(** [std::floor(0.1 * n)] as the machine computes it: [n] converted to
    double, multiplied by the double nearest to 0.1, rounded down. *)
Definition decile (n : Z) : Z :=
  floor (0x1.999999999999ap-4 * of_uint63 (Uint63.of_Z n))%float.

(** Sizes next to a multiple of ten, around every power of two up to
    [INT_MAX]: where a rounding error in the product would show first. *)
Definition boundary_sizes : list Z :=
  2147483647%Z ::
  (m ← (λ j, 2 ^ Z.of_nat j)%Z <$> seq 1 27;
   d ← [-1; 0; 1]%Z;
   [10 * (m + d) - 1; 10 * (m + d); 10 * (m + d) + 9]%Z).

End Double.

(** [std::floor(0.1 * n)] converted to [int].  The double nearest to 0.1
    exceeds it by a factor of [1 + 2^-54], too little to carry the rounded
    product across an integer at any size an [int] can hold, so the value
    is [n / 10]; [decile_double_agrees] and [decile_double_agrees_large]
    below check it by evaluation against [Double.decile]. *)
Definition decile (n : nat) : nat := n / 10.

Section Leaderboard.
Context `{order : PlayerOrder} `{stl : StdAlgorithm}.

(** [std::pop_heap(players.begin(), players.end() - i)]: the algorithm runs
    on the first [size - i] elements, the rest stay where they are. *)
Definition pop_heap_before (players : list Player) (i : nat) : list Player :=
  let last := length players - i in
  std_pop_heap player_lt (take last players) ++ drop last players.

(** [Offline::heapRank]; the first component is [players] after the call. *)
Definition heapRank (players : list Player) : list Player * RankingResult :=
  let topTen := decile (length players) in
  let players := std_make_heap player_lt players in
  let players := foldl pop_heap_before players (seq 0 topTen) in
  let top := drop (length players - topTen) players in
  let top := std_sort player_lt top in
  (players, mkRankingResult top (cutoffs_ empty_result)).

(** The [for] loop of [Offline::partition], [steps] iterations from [i]. *)
Fixpoint partition_loop (x : Player) (players : list Player)
    (lower i steps : nat) : list Player * nat :=
  match steps with
  | 0 => (players, lower)
  | S steps =>
      if (level_ (players !!! i) <=? level_ x)%N
      then partition_loop x (swap players lower i) (S lower) (S i) steps
      else partition_loop x players lower (S i) steps
  end.

(** [Offline::partition] *)
Definition partition (players : list Player) (low high : Z)
  : list Player * Z :=
  let lower := Z.to_nat low in
  let x := players !!! Z.to_nat high in
  let '(players, lower) :=
    partition_loop x players lower lower (Z.to_nat (high - low)) in
  (swap players lower (Z.to_nat high), Z.of_nat lower).

(** [Offline::quickSort]; [fuel] bounds the depth of the recursion. *)
Fixpoint quickSort (fuel : nat) (players : list Player) (low high : Z)
  : outcome (list Player) :=
  if (low <? high)%Z then
    match fuel with
    | 0 => OutOfFuel
    | S fuel =>
        let '(players, pivot) := partition players low high in
        players ← quickSort fuel players low (pivot - 1);
        quickSort fuel players (pivot + 1) high
    end
  else Ok players.

(** [Offline::quickSelect] *)
Fixpoint quickSelect (fuel : nat) (players : list Player) (low high k : Z)
  : outcome (list Player) :=
  if (low <? high)%Z then
    match fuel with
    | 0 => OutOfFuel
    | S fuel =>
        let '(players, pivot) := partition players low high in
        if (pivot =? k)%Z then Ok players
        else if (pivot <? k)%Z then quickSelect fuel players (pivot + 1) high k
        else quickSelect fuel players low (pivot - 1) k
    end
  else Ok players.

(** [Offline::quickSelectRank]; the first component is [players] after the
    call.  The recursion is never deeper than the vector is long. *)
Definition quickSelectRank (players : list Player)
  : outcome (list Player * RankingResult) :=
  let size := Z.of_nat (length players) in
  let topTen := (size - Z.of_nat (decile (length players)))%Z in
  let fuel := length players in
  players ← quickSelect fuel players 0 (size - 1) topTen;
  players ← quickSort fuel players topTen (size - 1);
  let top := drop (Z.to_nat topTen) players in
  Ok (players, mkRankingResult top (cutoffs_ empty_result)).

• • •

■ Description of the task ■
In the listing above, find the line with "Definition heapRank (players" and the line with "(list Player *". Output those two lines and every line between them, exactly as written.

■ Response ■
Definition heapRank (players : list Player) : list Player * RankingResult :=
  let topTen := decile (length players) in
  let players := std_make_heap player_lt players in
  let players := foldl pop_heap_before players (seq 0 topTen) in
  let top := drop (length players - topTen) players in
  let top := std_sort player_lt top in
  (players, mkRankingResult top (cutoffs_ empty_result)).

(** The [for] loop of [Offline::partition], [steps] iterations from [i]. *)
Fixpoint partition_loop (x : Player) (players : list Player)
    (lower i steps : nat) : list Player * nat :=
  match steps with
  | 0 => (players, lower)
  | S steps =>
      if (level_ (players !!! i) <=? level_ x)%N
      then partition_loop x (swap players lower i) (S lower) (S i) steps
      else partition_loop x players lower (S i) steps
  end.

(** [Offline::partition] *)
Definition partition (players : list Player) (low high : Z)
  : list Player * Z :=
  let lower := Z.to_nat low in
  let x := players !!! Z.to_nat high in
  let '(players, lower) :=
    partition_loop x players lower lower (Z.to_nat (high - low)) in
  (swap players lower (Z.to_nat high), Z.of_nat lower).

(** [Offline::quickSort]; [fuel] bounds the depth of the recursion. *)
Fixpoint quickSort (fuel : nat) (players : list Player) (low high : Z)
  : outcome (list Player) :=
  if (low <? high)%Z then
    match fuel with
    | 0 => OutOfFuel
    | S fuel =>
        let '(players, pivot) := partition players low high in
        players ← quickSort fuel players low (pivot - 1);
        quickSort fuel players (pivot + 1) high
    end
  else Ok players.

(** [Offline::quickSelect] *)
Fixpoint quickSelect (fuel : nat) (players : list Player) (low high k : Z)
  : outcome (list Player) :=
  if (low <? high)%Z then
    match fuel with
    | 0 => OutOfFuel
    | S fuel =>
        let '(players, pivot) := partition players low high in
        if (pivot =? k)%Z then Ok players
        else if (pivot <? k)%Z then quickSelect fuel players (pivot + 1) high k
        else quickSelect fuel players low (pivot - 1) k
    end
  else Ok players.

(** [Offline::quickSelectRank]; the first component is [players] after the
    call.  The recursion is never deeper than the vector is long. *)
Definition quickSelectRank (players : list Player)
  : outcome (list Player * RankingResult) :=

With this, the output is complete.